IEEFA has long endorsed the global importance of India’s audacious 450 gigawatts of renewables by 2030 aspiration, not just in terms of delivering an ever lower cost, more sustainable energy new alternative for India, but also in terms of delivering on Prime Minister Narendra Modi’s commitments under the Paris Agreement. India is well ahead of its 2015 Nationally Determined Contribution (NDC) and taking an international leadership role on decarbonisation, renewable energy infrastructure and electric vehicles. 

Also read: Total SA to Buy 37.4% Stake in Adani Gas for Nearly Rs 5,700 Crore

With the growing international focus on India’s increasingly important role on the centrestage globally, the concurrent rise of the Adani group is of real note. It would a pivotal moment if the Adani Group were to show global leadership and walk away from its long stalled Carmichael mine proposal.

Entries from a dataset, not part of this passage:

(** * ezgeom: rectangle and circle registration into a spline geometry

    A shallow embedding of [ezgeom.py].  The three Python classes become
    the modules [rectangle], [circle] and [EzGeom]; a method that mutates
    [self] or the shared geometry object takes the old value and returns
    the new one; a Python exception is a [Raise] in the [result] monad.

    Coordinates, boundary tags and domain ids are modelled as [Z]: the code
    only compares coordinates with [==] and, for circles, adds and subtracts
    the radius, so exact numbers are what the dedup logic depends on.
    Point identifiers are [nat].  The [print] in [add_segs] writes to the
    console only and is not modelled. *)

From Stdlib Require Import ZArith List Bool Lia PeanoNat.
Import ListNotations.

Open Scope Z_scope.

(** ** Exceptions *)

Inductive exn : Type :=
| ValueError   (* list.index of an absent element *)
| IndexError.  (* subscript out of range *)

Inductive result (A : Type) : Type :=
| Ok (a : A)
| Raise (e : exn).

Arguments Ok {A} a.
Arguments Raise {A} e.

Definition bind {A B : Type} (m : result A) (k : A -> result B) : result B :=
  match m with
  | Ok a => k a
  | Raise e => Raise e
  end.

Notation "x <- m ;; k" := (bind m (fun x => k))
  (at level 61, m at next level, right associativity).
Notation "' pat <- m ;; k" := (bind m (fun x => match x with pat => k end))
  (at level 61, pat pattern, m at next level, right associativity).

(** A [for] loop whose body may raise: the state is threaded left to right
    and the first exception ends the loop. *)
Fixpoint for_each {S I : Type} (body : S -> I -> result S)
         (range : list I) (s : S) : result S :=
  match range with
  | [] => Ok s
  | i :: rest => s' <- body s i ;; for_each body rest s'
  end.

(** ** Points, segments and the Python list operations used on them *)

Definition point : Type := Z * Z.
Definition segment : Type := point * point.

Definition pt_eqb (p q : point) : bool :=
  (fst p =? fst q) && (snd p =? snd q).

Definition seg_eqb (s t : segment) : bool :=
  pt_eqb (fst s) (fst t) && pt_eqb (snd s) (snd t).

(** [pt in l] *)
Definition contains (l : list point) (pt : point) : bool :=
  existsb (fun q => pt_eqb q pt) l.

(** [l.index(pt)]: position of the first equal element, [ValueError] when
    there is none. *)
Fixpoint index (l : list point) (pt : point) : result nat :=
  match l with
  | [] => Raise ValueError
  | q :: rest => if pt_eqb q pt then Ok O
                 else i <- index rest pt ;; Ok (S i)
  end.

(** [l[i]] for an index that is never negative. *)
Definition getitem {A : Type} (l : list A) (i : nat) : result A :=
  match nth_error l i with
  | Some a => Ok a
  | None => Raise IndexError
  end.

(** ** The geometry description

    [SplineGeometry] belongs to netgen, not to this repository. *)

Inductive curve : Type :=
| line (p1 p2 : nat)
| spline3 (p1 pmid p2 : nat).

The International Energy Agency (IEA) has long argued the world must rapidly move away from its over-reliance on coal if it is to deliver on the Paris Agreement, starting with developed countries like Australia. Opening up for development the world’s largest new thermal coal basin – a truly enormous carbon bomb of up to 300Mtpa of low-quality thermal coal for export for many decades – has proven unbankable and unviable for a clear reason, the world can’t afford it. Far better Adani acquire an existing export thermal coal mine to secure immediate import supply to India and immediate cashflows for as long as it is needed.

 There are an increasing number of thermal existing large scale, higher quality coal export mines available at increasingly bargain prices – BHP’s Mt Arthur mine being just the latest for sale from an increasingly keen seller. This could prove a real win-win-win for the Adani Group, BHP and the planet.

Tim Buckley is Director, Energy Finance Studies South Asia, IEEFA.